Many people think that the director’s ability is the most important aspect of any production. While the director is indeed important, you have to have an excellent team around you to enable you to direct or produce anything of value. That being said, one of the most important crew members on a shoot is the camera operator. They are responsible for knowing so much more than other parts of a production team. The sheer number of terms and camera operating insights that a camera operator needs to know is vast. Combine this with the fact that they need to be good at taking direction – and not really getting any outside credit for a great shot, leaves some camera operators unhappy, to say the least.
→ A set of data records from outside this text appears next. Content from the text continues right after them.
(** * The bracketed-label tokenizer [createLabel]

    A shallow embedding of the label tokenizer (a fork of micromark's
    [factory-label]) and the properties of its state machine.

    The tokenizer is a closure over two counters, [size] and [balance], and
    over the [effects] interface of its caller.  Each of its six state
    functions takes one input unit and ends either by returning the state
    function that is to receive the next unit ([return label]), by handing
    the same unit to another state function ([return atBreak(code)]), by
    returning the caller's [ok], or by calling the caller's [nok] on the
    unit.  The embedding keeps that shape: every state function is one
    definition in a small state monad over the closure's variables and the
    stream of [effects] calls, and yields the way it ends as an [Outcome]. *)

From Stdlib Require Import ZArith List String Bool Lia.
Import ListNotations.
Local Open Scope string_scope.
Local Open Scope list_scope.
Local Open Scope Z_scope.

(** ** Input units and the constants table *)

(** An input unit: a character code, or [null] ([None]). *)
Definition Code : Type := option Z.

(** [a === b] on input units. *)
Definition code_eqb (a b : Code) : bool :=
  match a, b with
  | Some x, Some y => x =? y
  | None, None => true
  | _, _ => false
  end.

(** The part of the [Codes] table of [./constants] that the tokenizer reads.
    The table itself is not among the sources, so the tokenizer below takes
    it as a parameter. *)
Record Constants : Type := {
  EOF : Code;
  openingSquareBracket : Code;
  backSlash : Code;
  closingSquareBracket : Code
}.

(** ** The effects interface and the closure's variables *)

(** One call on the [effects] interface.  The second argument of
    [effects.enter('chunkText', { contentType: 'text' })] plays no part in
    the scan and is left out. *)
Inductive Event : Type :=
| Enter (t : string)
| Consume (code : Code)
| Exit (t : string).

(** The mutable variables of one [createLabel] call, and the calls made on
    [effects] so far, oldest first.  The counters are JavaScript numbers that
    only ever move by one from zero, hence exact integers. *)
Record Ctx : Type := {
  size : Z;
  balance : Z;
  events : list Event
}.

(** [let size = 0], [let balance = 0], nothing emitted. *)
Definition init : Ctx := {| size := 0; balance := 0; events := [] |}.
(* ===== verification/Prelude.v ===== *)
(** * The custom32 system, verified in Rocq: kernel, libc, shell and compiler

    This library models the C code of the custom32 guest operating system under
    [src/src]: the kernel ([v3/kernel]), the C library, the shell and the programs of
    /bin ([v3/userland]), and the toolchain that runs on the guest ([toolchain/cc-c]:
    preprocessor, parser, code generator, assembler, linker), and proves what its parts
    promise.  The code is transcribed function by function: a definition has the name of
    the C function it models and reads line by line like it.

    The parts meet in four places.  User programs enter the kernel by a system call
    ([Trap.take_trap], [Syscall.on_syscall]); a program of the library side sees the
    kernel as the class [Guest] (UserMem.v).  The compiler writes assembly text that the
    assembler reads ([CcLower.compile], [GuestAsm.assemble_source]); its images go to the
    linker ([GuestLink.link_images]); and the executable is run by the processor
    ([Cpu.steps]).

    ** How C is modelled

    A C [int] is a [Z]; the operators [+!], [-!], [*!] and [shl] wrap at 32 bits as the
    ALU does, [Z.quot] and [Z.rem] are its division, [shr] its arithmetic shift.  Plain
    operators are used where a constant of the configuration bounds the operands.
    Operands whose order C leaves open are evaluated from left to right.

    Kernel.  All globals live in one record [kernel] (Kernel.v), with a component record
    per source file and one for the devices; a C array is a total function on [Z] with
    [upd] as the element store; physical memory, the disk and the buffer cache are such
    arrays of bytes.  A C function is a computation of the monad [K]: it returns a value
    and the new state, or stops (panic, halt, an idle machine with no event left, or the
    model's fuel).  [wp m Q s] states that [m] run from [s] returns normally with a result
    and a state that satisfy [Q]; so every theorem of that form is also a termination and
    a no-panic theorem.  Functions that only read the state and loop over a table are pure
    functions of the state.  Local buffers and strings of the kernel are passed by value.
    Calls that close a cycle between source files go through the class [Linkage], which
    Trap.v ties with an instance indexed by the depth of such calls.

    User programs.  A computation of the monad [U] works on the memory of the process, a
    byte per address; a pointer is an address.  What the kernel answers is the class
    [Guest]; the classes [HeapOs], [FdOs] and [ReadOs] state what a theorem relies on of
    [sbrk], of [write] and of [read].

    Assembler and linker.  A C string is the list of its bytes, a growing array a list;
    [die] is a result.  Code generator.  The typed tree is an inductive type, variables
    are in a store; the monad [G] collects the lines that are written.  Front end of the
    compiler.  Tokens, types, nodes, variables, scopes and macros are shared and changed
    through pointers, so each kind of struct has a store (the record [fe]), a pointer is
    an address, and the monad [M] threads the stores; it stops with the messages of the
    compiler, at undefined behaviour of the C code ([CcUndefined]: a null pointer that is
    followed, a division by 0, an access outside), or when the fuel is used up.

    Loops.  A loop with a bound known on entry is [for_]; other loops of the kernel are
    [while_] with fuel computed from the state (blocks of the range for [readi] and
    [writei], blocks of the disk for [balloc], frames for the free list, entries for a
    directory, pending device events for the idle loop, [signal_fuel] for deliveries).
    Loops of user programs have 2^31 rounds, more than any loop over an [int] makes.  The
    code generator recurses with [fuel_for] of a tree, eight calls for a level of it.  The
    tokenizer has a step for every byte and one more.  The theorems show that this fuel
    is enough.  In the parser and the preprocessor [p_fuel] bounds the rounds of a loop
    and [parser_at] the depth of calls: their theorems ask for more than the length of
    the list in question.

    ** Files

    Prelude.v: words, arrays, record update, the kernel's monad and its logic.
    Config.v: the constants of [generated-config.h].

    The kernel ([v3/kernel]):
    - Kernel.v ([kernel.h]): the structs, the state, the monad [K] and its rules.
    - Klog.v ([klog.c], [drivers/console.c]): the log ring holds the last bytes logged.
    - RawMem.v, Frames.v ([memory.c]): memory accesses through the MMU, and the frame
      allocator with its invariant: [alloc_frame_fresh].
    - Linkage.v: the calls between the files that are recursive, as a class.
    - Sched.v ([scheduler.c]): round robin without starvation, exact wake-ups, an idle
      loop that always ends: [schedule_round_robin], [schedule_no_starvation].
    - Pipe.v ([pipe.c]): a pipe is a bounded queue of bytes.
    - Buf.v ([drivers/disk.c], [fs.c]): the buffer cache is coherent with the disk.
    - Inode.v, InodeSpec.v, Dir.v, DirSpec.v ([fs.c]): inodes, the block bitmap and
      [readi] against the contents of a file read off the disk; directories and paths.
    - PageTable.v, Vm.v, Fault.v, FaultSpec.v, Mmap.v ([memory.c], [file.c]): page tables,
      mapped areas, the page cache, demand paging and copy-on-write, user copies, [mmap].
    - SigSend.v, Signal.v, SignalSpec.v ([signal.c]): a handler runs on a frame from which
      sigreturn restores the interrupted program.
    - Tty.v ([drivers/tty.c], [drivers/keyboard.c]): the line discipline.
    - Fd.v, File.v ([file.c]): descriptors, and what they dispatch to.
    - Network.v, NetworkSpec.v ([network.c], [drivers/network.c]): UDP and its sockets.
    - Device.v, Vfs.v ([device.c], [vfs.c], [drivers/power.c]): devices, mounts, the
      pseudo file systems.
    - Process.v ([process.c], [exec.c]), Syscall.v ([syscall.c]), Trap.v ([trap.c],
      [main.c]): processes, the 62 system calls, trap entry, boot and the linked kernel:
      [syscall_convention].

    The C library and the programs ([v3/userland]):
    - UserMem.v, LibString.v, LibSys.v, LibStdio.v, LibFormat.v, LibEnv.v ([libc.c], and
      the start-up code of [cc.ts]), with LibStringSpec.v, LibHeapSpec.v (the heap),
      LibStreamSpec.v (a buffered stream refines a file one appends to), LibNumberSpec.v
      and LibFormatSpec.v ([snprintf] against a reference renderer).
    - Shell.v ([sh.c]), Utils.v (the other programs), ShellSpec.v: how a command line is
      split, and that [wc] counts however its input is cut.

    The assembler and the linker ([toolchain/cc-c]):
    - GuestAsm.v, GuestLink.v ([guestlink.c]), GuestTools.v ([as.c], [ld.c], [main.c]),
      with GuestAsmSpec.v (images are well formed), GuestObjSpec.v (object files),
      GuestLinkSpec.v (every byte at its place, relocated) and GuestToolsSpec.v (as and ld
      together are ld).

    The compiler, back end:
    - Codegen.v ([codegen.c]), Cpu.v ([isa.ts], [vm/custom32/cpu.ts]).
    - CSem.v: a semantics of the typed trees, for words and structured statements.
    - AsmLines.v, AsmCode.v, AsmLoad.v: assembled and linked lines are code in memory.
    - GenLogic.v, InsnRules.v, CodegenRun.v, CodegenSim.v, CodegenStmt.v, CodegenFn.v: the
      simulation; CompilerSpec.v: [compiled_function_correct], through the code
      generator, the assembler, the linker and the processor.
    - CodegenAlloc.v, CodegenTotal.v: register allocation, frames, and that the generator
      always ends.

    The compiler, front end ([toolchain/cc-c/upstream], [ccsupport.c]):
    - CcHash.v ([hashmap.c]): the table refines a finite map, up to a flaw in [put].
    - CcToken.v, CcTokenSpec.v ([tokenize.c], [unicode.c], [strings.c]): the tokenizer
      ends on every text, and its tokens are the text.
    - CcTree.v ([chibicc.h], [type.c]), CcExpr.v, CcDecl.v, CcInit.v, CcParse.v
      ([parse.c]), with CcParseSpec.v: declaration specifiers in any order, struct layout,
      scopes as a stack of maps, the usual arithmetic conversions.
    - CcPreprocess.v ([preprocess.c]), CcPreprocessSpec.v: conditional groups, macro
      expansion and hidesets, [#]; and whole programs from source text to the processor:
      on given inputs ([program_runs]), with examples of what the compiler gets wrong, and
      a function with a loop for every argument ([sum_correct]).
    - CcLower.v ([main.c]): the front end's trees as the code generator reads them.

    ** What the theorems are about

    Functional theorems give the result of an operation on every branch; invariants
    (buffer cache, frames, heap of libc) are kept by every operation that touches the
    structure.  Refinements relate a component to an abstract one: hash table and scopes
    to finite maps, a stream to a file, the compiled function to the semantics of its
    tree, the shell's splitting to a definition on lists.  Round trips: signals, user
    copies, numbers, string literals, object files.  Theorems with hypotheses have a
    witness that applies them to a concrete state (names ending in [_witness]).

    ** What is not modelled, and why

    The TypeScript side (virtual machine, host toolchain, image builder, versions 1 and
    2), tests and vendored test fixtures: of it only the user-mode instructions of the
    processor (Cpu.v), the start-up code and the device registers that the kernel
    touches are here.  Inline assembly (the disk transfer loops, the scan of the buffer
    cache) is modelled by what its loop computes.  The soft-float routines are parameters
    ([SoftFloat], [FoldFloat]), and so are the files that the compiler reads
    ([CcFiles]) and the answers of the kernel to a program ([Guest]).  An allocation of
    the compiler or the linker does not fail; what the memory of freed objects holds, and
    [format] of the messages beyond their text, is left out.  The proof of the code
    generator covers 32-bit values, loops, labels and jumps; 64-bit and floating-point code
    and switch are modelled, not proved, and variable-length arrays and computed goto the
    code itself refuses.  No theorem relates every text to the meaning of its tree: at the
    end of CcPreprocessSpec.v whole programs run instead, one of them for every argument. *)

(** ** Prelude: words, arrays, record update, the state monad and its logic

    The rest of this file is independent of the kernel: 32-bit wrap-around, C arrays
    as total functions on [Z], a record-update notation driven by a type class,
    the error/state monad in which every C function is transcribed, the
    weakest-precondition calculus for it, and the generic lemmas on loops and
    lists that the components share. *)

From stdpp Require Export base numbers list strings sets.
From Stdlib Require Export ZArith Lia.
From Stdlib Require Import FunctionalExtensionality.
(* ===== verification/Kernel.v ===== *)
(** * Kernel: the data of [src/v3/kernel/kernel.h] and the kernel monad

    The C structs as records (field names carry a struct prefix, since C field
    names repeat across structs), the function-pointer tables as enumerations of
    the functions the source stores in them, the kernel state with one record of
    globals per source file, and the monad [K] in which the functions of the
    other files are transcribed.  Records ending in [0] are the zeroed (BSS)
    values. *)

From S2P Require Import Prelude Config.

(** Wait channels.  The C code sleeps on object addresses; distinct objects have
    distinct addresses, so a channel is the object: a process slot, the
    [sleep_deadline] field of a slot, a pipe, a socket, [kbd_chan] or
    [poll_chan].  The null channel is the zeroed field. *)
Inductive chan :=
| ChanNull | ChanProc (i : Z) | ChanDeadline (i : Z) | ChanPipe (i : Z)
| ChanSocket (i : Z) | ChanKbd | ChanPoll.

Definition chan_eqb (a b : chan) : bool :=
  match a, b with
  | ChanNull, ChanNull | ChanKbd, ChanKbd | ChanPoll, ChanPoll => true
  | ChanProc i, ChanProc j | ChanDeadline i, ChanDeadline j
  | ChanPipe i, ChanPipe j | ChanSocket i, ChanSocket j => i =? j
  | _, _ => false
  end.

Lemma chan_eqb_spec a b : chan_eqb a b = true <-> a = b.
Proof.
  destruct a, b; simpl; try (split; congruence);
    rewrite Z.eqb_eq; split; congruence.
Qed.

#[export] Instance chan_eq_dec : EqDecision chan.
Proof. intros a b. unfold Decision. decide equality; apply Z.eq_dec. Defined.

(** [struct file_ops *], [struct vnode_ops *], the driver functions stored in
    [struct chardev] and [struct irq_slot]. *)
Inductive file_ops := FopsNull | FopsConsole | FopsKeyboard | FopsVnode | FopsPipe | FopsSocket.
Inductive vnode_ops := VopsNull | VopsDisk | VopsDev | VopsProc | VopsTmp | VopsSys.
Inductive cd_read_fn := CdReadNull | CdConsoleRead | CdNullRead | CdZeroRead | CdRtcRead | CdRandomRead | CdKmsgRead.
Inductive cd_write_fn := CdWriteNull | CdConsoleWrite | CdSinkWrite.
Inductive irq_fn := IrqNull | IrqKeyboardIsr | IrqNetworkDrain.

(** What can happen while the machine waits in [__halt()] with interrupts on:
    bytes are typed, the input is closed, or a frame arrives. *)
Inductive hw_event := EvKeys (bs : list Z) | EvKbdClose | EvFrame (f : list Z).

(** [struct cpu_context]: the saved user registers. *)
Record cpu_context := Build_cpu_context {
  regs : Z -> Z;
  pc : Z; sp : Z; flags : Z; mode : Z }.
#[export] Instance eta_cpu_context : Eta cpu_context := fun r => Build_cpu_context
  (regs r) (pc r) (sp r) (flags r) (mode r) .
Definition cpu_context0 : cpu_context := Build_cpu_context (fun _ => 0) 0 0 0 0 .
#[export] Instance set_regs : Setter regs := ltac:(mk_setter).
#[export] Instance set_pc : Setter pc := ltac:(mk_setter).
#[export] Instance set_sp : Setter sp := ltac:(mk_setter).
#[export] Instance set_flags : Setter flags := ltac:(mk_setter).
#[export] Instance set_mode : Setter mode := ltac:(mk_setter).
(* ===== verification/Sched.v ===== *)
(** * Sched: the round-robin scheduler and context switching ([scheduler.c])

    [schedule], [sleep], [wakeup], [switch_to_next] and [on_timer] over the
    process table.  The theorems give the scheduling order, the absence of
    starvation, the exact effect of [wakeup] and of the deadline scan, and what
    [switch_to_next] hands the CPU to. *)

From S2P Require Import Prelude Config Kernel Klog Linkage.

(** ** Context switching *)

(** Copy r0..r7; the arrays have 8 elements. *)
Definition copy8 (old new : Z -> Z) : Z -> Z :=
  fun k => if (0 <=? k) && (k <? 8) then new k else old k.

Definition save_ctx (i : Z) : K unit :=
  t ← gets k_trap ;
  mp_ i (fun p => p <| p_ctx ::= fun c =>
    Build_cpu_context (copy8 (regs c) (sctx_r t)) (sctx_pc t) (sctx_sp t)
      (sctx_flags t) (sctx_mode t) |>).

Definition load_ctx (i : Z) : K unit :=
  c ← rp i p_ctx ;
  modify (fun s => s <| k_trap ::= fun t =>
    t <| sctx_r ::= fun r => copy8 r (regs c) |> <| sctx_pc := pc c |>
      <| sctx_sp := sp c |> <| sctx_flags := flags c |> <| sctx_mode := mode c |> |>).

(** [__lptbr]. *)
Definition lptbr (pd : Z) : K unit := wr k_hw hw_ptbr pd.

(** ** Choosing a process *)

Definition runnable (s : kernel) (i : Z) : bool := p_state (proc_at s i) =? CFG_ST_RUNNABLE.

(** The index looked at in round [n] of the scan. *)
Definition nth_candidate (s : kernel) (n : Z) : Z :=
  Z.rem (current (k_sched s) + 1 + n) (nproc (k_procs s)).

Definition nprocs (s : kernel) : nat := Z.to_nat (nproc (k_procs s)).

Definition schedule (s : kernel) : Z :=
  or_neg1 (nth_candidate s <$>
    find_from (fun n => runnable s (nth_candidate s n)) 0 (nprocs s)).

(** ** Sleeping and waking *)

Definition wakeup (ch : chan) : K unit :=
  n ← gets nprocs ;
  for_ 0 n (fun i =>
    p ← gets (fun s => proc_at s i) ;
    when ((p_state p =? CFG_ST_SLEEPING) && chan_eqb (p_chan p) ch)
      (wp_ i p_state CFG_ST_RUNNABLE)).

(** The process whose deadline has passed: the block that [switch_to_next] and
    [on_timer] both apply to every slot. *)
Definition due (s : kernel) (p : proc) : bool :=
  (p_state p =? CFG_ST_SLEEPING) && (p_sleep_deadline p !=? 0) &&
  (ticks (k_sched s) >=? p_sleep_deadline p).

Definition wake_due (i : Z) : K unit :=
  p ← gets (fun s => proc_at s i) ;
  d ← gets (fun s => due s p) ;
  when d
    ((if p_poll_deadline p !=? 0 then
        add_pc i CFG_SYSCALL_INSTR_SIZE ;;
        wp_ i p_poll_deadline 0
      else if p_tty_deadline p !=? 0 then
        wp_ i p_tty_deadline 0 ;;
        wp_ i p_tty_timed_out 1
      else mret tt) ;;
     wp_ i p_sleep_deadline 0 ;;
     wp_ i p_sleep_remaining 0 ;;
     wreg i 0 0 ;;
     wp_ i p_state CFG_ST_RUNNABLE).

Definition wake_due_all : K unit := n ← gets nprocs ; for_ 0 n wake_due.

(** The scan of [switch_to_next]: is any process blocked, and the earliest
    deadline of a sleeper (0 for none). *)
Definition is_blocked (s : kernel) (i : Z) : bool :=
  (p_state (proc_at s i) =? CFG_ST_SLEEPING) || (p_state (proc_at s i) =? CFG_ST_STOPPED).

Definition any_blocked (s : kernel) : bool := exists_from (is_blocked s) 0 (nprocs s).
So much goes into making a movie or a television show – or most any production for that matter, that it is very important that you as a camera operator know your way around the camera. Of course we all understand that you need to have a certain sense of professionalism and be ready to work, but what are some of the dos and don’ts that you need to be aware of as the main camera operator on a production?
Know and Understand the Rule of Thirds
One of the first things many of you camera operators should have been taught is the “rule of thirds.” If you have no idea what I am talking about here, then you probably need to study your trait a little more.
Rule of Thirds: Divide the frame into three horizontal and three vertical sections. The area where the lines intersect will make for the ideal location for the important parts of your picture (shot). Place the main subject of the shot into one of these spots.
Understand the Concept of White Balance
White balance is a hugely important aspect of operating a camera. Since a camera does not recognize – nor understand, the color white, it is important to adjust the white balance on the camera properly.
White Balance: Removing unrealistic color casts so that objects that appear white look correct on camera, as well as blend with the other colors properly.
Understand How To Create Depth in Your Shot
Surprisingly, this aspect of setting up a shot completely puzzles many camera operators. If you look at a lot of homemade video, or video that is done documentary style, you can see that there is not a lot of depth within the shot. Photography and video is 2D, you as the camera operator need to distinguish foreground, middle ground and background. This needs to be established before the shot, as you can’t do it after the camera starts rolling.
Be Willing to Take Direction
As was stated above, you are the one setting up the shot. You put the shot together from start to finish, depending on the director, yet you have to be willing to take less credit for the final product and you also have to be willing to change a shot, even if you know it is wrong. The director is still in charge.
Understand the Rules of Composition
If you are behind the camera- especially on a big production, and you don’t know most of these terms, you are in over your head. It will catch up with you. Know these!
Balance, Symmetry, Leading Lines, Texture, Viewpoint, Cropping, Natural Framing, Color
Don’t Forget About Audio
60% of most shows are audio. Audio usually presents more post production problems than any other aspect of a shoot. As a camera operator you may think you don’t have to worry about audio. Nothing could be further from the truth. You are responsible – especially on single camera shoots for the audio.
Don’t Come to Work Looking Unprofessional
Just because you are behind the camera does not mean you can show up looking any way you want. It is important to wear proper attire, come to work clean and ready to go. I have seen good camera operators being dismissed from a set because of their lack of professionalism.
Don’t Act Like a Know it All
Leave this part to the director and/or producer of the event you are working on. While it is true that you may know more in one aspect or another, never act like you are above them on the shoot. This will only lead to a struggle for power that you will lose 99% of the time.
Don’t Arrive Unprepared
You may be the best camera operator in the world, but if you come to a shoot unprepared, it is not going to reflect well on you at all. Everyone else will have done what they needed to ahead of time, so make sure you know what is expected of you before you arrive.
Don’t Be Afraid To Speak Up
Sometimes a shot is just not working. Don’t be afraid to say something to the director about it. You want to let them know they are not getting the absolute best shot. It is up to them at that point to decide whether they want to change or not.